• **Task directions**:
From the records below, print exactly the lines starting at the one containing "rewrite (bool_decide_eq_false_2 (len" and ending at the one containing "(exists a r, w", ends included, and nothing else.
──────── Materials provided
(* ===== verification/Opid.v ===== *)
(** * internal/opid and the names derived from an operation identifier

    [Validate] of internal/opid/opid.go, the release names the migrator
    (internal/migrator/migrator.go), the two-release strategies
    (internal/strategy/topology.go), the local strategy and the bucket workflow
    build around an identifier, and the prefixes [cleanup] and [status] match
    releases with (internal/app).  The theorems say that an accepted identifier
    keeps every derived name within Helm's and Kubernetes' limits. *)
From S2P Require Import Prelude GoStrings Paths.
From stdpp Require Import options.

Definition ReleasePrefix : string := "pv-migrate-".

(** What Helm allows in a release name, and the characters reserved around the
    identifier. *)
Definition MaxLength : Z := 53 - 29.

Definition id_byte (a : ascii) : bool := is_lower a || is_digit a.

Definition dash : ascii := "-"%char.

(** One segment of the expression: [[a-z0-9]+]. *)
Definition id_segment (w : string) : bool := negb (bool_decide (w = "")) && all_bytes id_byte w.

(** [valid.MatchString] for [^[a-z0-9]+(-[a-z0-9]+)*$]: a dash is not in the
    class, so the segments of a match are the pieces between its dashes. *)
Definition MatchString_valid (id : string) : bool := forallb id_segment (Split id dash).

Definition Validate (id : string) : result () :=
  _ ← fail_if (bool_decide (len id = 0)%Z) (ErrNew "operation ID must not be empty");
  _ ← fail_if (bool_decide (MaxLength < len id)%Z)
        (Errorf "operation ID %q is too long (%d chars), maximum is %d"
           [AStr id; AInt (len id); AInt MaxLength]);
  fail_if (negb (MatchString_valid id))
    (Errorf ("operation ID %q is invalid: must be lowercase alphanumeric with optional hyphens, " +:+
             "and must not start or end with a hyphen") [AStr id]).

(** ** Names built around the identifier *)

(** The strategies a migration can be asked for, in the order of
    [AllStrategies] (pvmigrate/pvmigrate.go). *)
Definition AllStrategies : list string := ["mount"; "clusterip"; "loadbalancer"; "nodeport"; "local"].

(** The prefix of an attempt's release names. *)
Definition releasePrefixFor (migrationID name : string) : string :=
  ReleasePrefix +:+ migrationID +:+ "-" +:+ name.

(** [topology.releaseNames]: the sshd release, then the rsync release. *)
Definition releaseNames (push : bool) (prefix : string) : string * string :=
  if push then (prefix +:+ "-dest", prefix +:+ "-src")
  else (prefix +:+ "-src", prefix +:+ "-dest").

(** The release of a backup or restore. *)
Definition bucketReleaseName (operationID direction : string) : string :=
  ReleasePrefix +:+ operationID +:+ "-" +:+ direction.

(** The filter [cleanup] lists releases with, and [status] looks for a job with:
    a prefix of the release name. *)
Definition operationPrefix (id : string) : string := ReleasePrefix +:+ id +:+ "-".

Definition cleanupMatches (id release : string) : bool := HasPrefix release (operationPrefix id).

(** ** Specification *)

(** The language of the expression, by its own structure. *)
Inductive id_lang : string -> Prop :=
  | id_one w : id_segment w = true -> id_lang w
  | id_more w s : id_segment w = true -> id_lang s -> id_lang (w +:+ "-" +:+ s).

(** A DNS-1123 label, without its length: lower-case alphanumerics and dashes,
    with an alphanumeric at both ends. *)
Definition dns_label (s : string) : Prop :=
  all_bytes (fun a => id_byte a || bool_decide (a = dash)) s = true /\
  (exists a r, s = String a r /\ id_byte a = true) /\
  (exists r a, s = r +:+ String a "" /\ id_byte a = true).

(** ** Lemmas *)

Lemma id_segment_dash_free w : id_segment w = true -> Split w dash = [w] /\ w <> "".
Proof.
  unfold id_segment. rewrite andb_true_iff, negb_true_iff, bool_decide_eq_false.
  intros [Hne Hw]. split; [|done]. clear Hne. induction w as [|a w IH]; [done|].
  simpl in *. apply andb_true_iff in Hw as [Ha Hw].
  rewrite decide_False; [by rewrite IH|]. intros ->. by vm_compute in Ha.
Qed.

Lemma MatchString_lang id : MatchString_valid id = true <-> id_lang id.
Proof.
  unfold MatchString_valid. split.
  - rewrite <- (Join_Split id dash) at 2. pose proof (Split_not_nil id dash) as Hne.
    revert Hne. generalize (Split id dash). intros l. induction l as [|w l IH]; [done|].
    cbn [forallb]. rewrite andb_true_iff. intros _ [Hw Hl].
    destruct l as [|w' l]; [by constructor|]. rewrite Join_cons by done.
    apply id_more; [done|]. by apply IH.
  - induction 1 as [w Hw|w s Hw Hs IH].
    + destruct (id_segment_dash_free w Hw) as [-> _]. simpl. rewrite Hw. done.
    + change ("-" +:+ s) with (String dash s). rewrite Split_app.
      destruct (id_segment_dash_free w Hw) as [-> _]. simpl. rewrite Hw. exact IH.
Qed.

Lemma Validate_Ok id :
  Validate id = Ok () <-> (len id <= MaxLength)%Z /\ id_lang id.
Proof.
  rewrite <- MatchString_lang. unfold Validate. split.
  - intros H. go_inv. apply bool_decide_eq_false in E0. apply negb_false_iff in H. split; [lia|done].
  - intros [Hl Hm]. assert (len id <> 0)%Z.
    { intros H0. destruct id; [by vm_compute in Hm|]. unfold len in H0. simpl in H0. lia. }
    rewrite (bool_decide_eq_false_2 (len id = 0)%Z) by done.
    rewrite (bool_decide_eq_false_2 (MaxLength < len id)%Z) by lia.
    by rewrite Hm.
Qed.

Lemma id_lang_bytes s :
  id_lang s -> all_bytes (fun a => id_byte a || bool_decide (a = dash)) s = true.
Proof.
  assert (forall w, id_segment w = true ->
    all_bytes (fun a => id_byte a || bool_decide (a = dash)) w = true) as Hseg.
  { intros w [_ Hw]%andb_true_iff. eapply all_bytes_impl; [|done].
    intros a Ha. simpl. by rewrite Ha. }
  induction 1 as [w Hw|w s Hw _ IH]; [by apply Hseg|].
  rewrite !all_bytes_app, Hseg, IH by done. done.
Qed.

Lemma id_lang_dns s : id_lang s -> dns_label s.
Proof.
  assert (forall w, id_segment w = true ->
    (exists a r, w = String a r /\ id_byte a = true) /\
    (exists r a, w = r +:+ String a "" /\ id_byte a = true)) as Hseg.
  { intros w [Hne Hw]%andb_true_iff. destruct w as [|a w]; [done|]. split.
    - exists a, w. simpl in Hw. apply andb_true_iff in Hw as [Ha _]. done.
    - clear Hne. revert a Hw. induction w as [|b w IH]; intros a Hw.
      + exists "", a. simpl in Hw. by rewrite andb_true_r in Hw.
      + simpl in Hw. apply andb_true_iff in Hw as [_ Hw].
        destruct (IH b Hw) as (r & c & -> & Hc). by exists (String a r), c. }
  intros H. split; [by apply id_lang_bytes|]. induction H as [w Hw|w s Hw _ IH]; [by apply Hseg|].
  destruct (Hseg w Hw) as [(a & r & -> & Ha) _], IH as [_ (r' & b & -> & Hb)]. split.
  - by exists a, (r +:+ "-" +:+ r' +:+ String b "").
  - exists (String a r +:+ "-" +:+ r'), b. by rewrite !app_assoc_str.
Qed.

Lemma id_lang_app s t : id_lang s -> id_lang t -> id_lang (s +:+ "-" +:+ t).
Proof.
  intros Hs Ht. induction Hs as [w Hw|w s Hw _ IH]; [by constructor|].
  rewrite !app_assoc_str. by constructor.
Qed.

(** ** Theorems *)

(** [Validate] accepts exactly the identifiers of at most 24 bytes in the
    language of its expression: nonempty runs of lower-case alphanumerics joined
    by single dashes.  In particular the empty identifier is refused. *)
Theorem Validate_spec id :
  (Validate id = Ok () <-> (len id <= 24)%Z /\ id_lang id) /\
  (len id = 0%Z -> Validate id = Err (ErrNew "operation ID must not be empty")).
Proof.
  split; [apply Validate_Ok|]. intros H. unfold Validate.
  by rewrite (bool_decide_eq_true_2 (len id = 0)%Z).
Qed.

Lemma Validate_spec_witness :
  len "" = 0%Z /\ Validate "" = Err (ErrNew "operation ID must not be empty").
Proof. split; [reflexivity|]. apply (Validate_spec ""). reflexivity. Defined.

(** Every fixed piece of a derived name is a word of the language too. *)
Lemma derived_name id tail :
  id_lang id -> id_lang tail -> id_lang (ReleasePrefix +:+ id +:+ "-" +:+ tail).
Proof.
  intros Hid Ht. change ReleasePrefix with ("pv-migrate" +:+ "-").
  rewrite app_assoc_str. apply id_lang_app; [by apply MatchString_lang|by apply id_lang_app].
Qed.

(** The reserved length is enough.  For an accepted identifier, every release
    name a migration (any strategy, either side) or a backup or restore creates
    is a DNS label within Helm's 53 characters, and every resource the chart
    names after the release is one within Kubernetes' 63. *)
Theorem derived_names_fit id middle side component :
  Validate id = Ok () ->
  middle ∈ AllStrategies ++ ["backup"; "restore"] ->
  side ∈ [""; "-src"; "-dest"] ->
  component ∈ [""; "-rsync"; "-sshd"; "-rclone"; "-tar"; "-snap"; "-clone"] ->
  let release := releasePrefixFor id middle +:+ side in
  dns_label release /\ (len release <= 53)%Z /\
  dns_label (release +:+ component) /\ (len (release +:+ component) <= 63)%Z.
Proof.
  intros [Hlen Hid]%Validate_Ok Hm Hs Hc release.
  assert (id_lang release /\ (len release <= 53)%Z) as [Hr Hl].
  { unfold release, releasePrefixFor. rewrite !app_assoc_str. split.
    - apply derived_name; [done|]. apply MatchString_lang. set_unfold.
      destruct_or!; subst; vm_compute; done.
    - rewrite !len_app. unfold MaxLength in Hlen. change (len ReleasePrefix) with 11%Z.
      change (len "-") with 1%Z.
      assert (len middle <= 12)%Z by (set_unfold; destruct_or!; subst; vm_compute; done).
      assert (len side <= 5)%Z by (set_unfold; destruct_or!; subst; vm_compute; done). lia. }
  clearbody release. clear Hm Hs.
  split_and!; [by apply id_lang_dns|done| |].
  - apply id_lang_dns. set_unfold.
    destruct_or!; subst; [by rewrite app_nil_r_str|..];
      (apply (id_lang_app release); [done|by apply MatchString_lang]).
  - rewrite len_app.
    assert (len component <= 7)%Z by (set_unfold; destruct_or!; subst; vm_compute; done). lia.
Qed.

Lemma derived_names_fit_witness :
  Validate "abcdefghij-abcdefghij-12" = Ok () /\
  let release := releasePrefixFor "abcdefghij-abcdefghij-12" "loadbalancer" +:+ "-dest" in
  dns_label release /\ (len release <= 53)%Z /\
  dns_label (release +:+ "-rsync") /\ (len (release +:+ "-rsync") <= 63)%Z.
Proof.
  split; [vm_compute; reflexivity|].
  apply derived_names_fit; [vm_compute; reflexivity|set_solver..].
Defined.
────────────────
• **Exercise output**:
    rewrite (bool_decide_eq_false_2 (len id = 0)%Z) by done.
    rewrite (bool_decide_eq_false_2 (MaxLength < len id)%Z) by lia.
    by rewrite Hm.
Qed.

Lemma id_lang_bytes s :
  id_lang s -> all_bytes (fun a => id_byte a || bool_decide (a = dash)) s = true.
Proof.
  assert (forall w, id_segment w = true ->
    all_bytes (fun a => id_byte a || bool_decide (a = dash)) w = true) as Hseg.
  { intros w [_ Hw]%andb_true_iff. eapply all_bytes_impl; [|done].
    intros a Ha. simpl. by rewrite Ha. }
  induction 1 as [w Hw|w s Hw _ IH]; [by apply Hseg|].
  rewrite !all_bytes_app, Hseg, IH by done. done.
Qed.

Lemma id_lang_dns s : id_lang s -> dns_label s.
Proof.
  assert (forall w, id_segment w = true ->
    (exists a r, w = String a r /\ id_byte a = true) /\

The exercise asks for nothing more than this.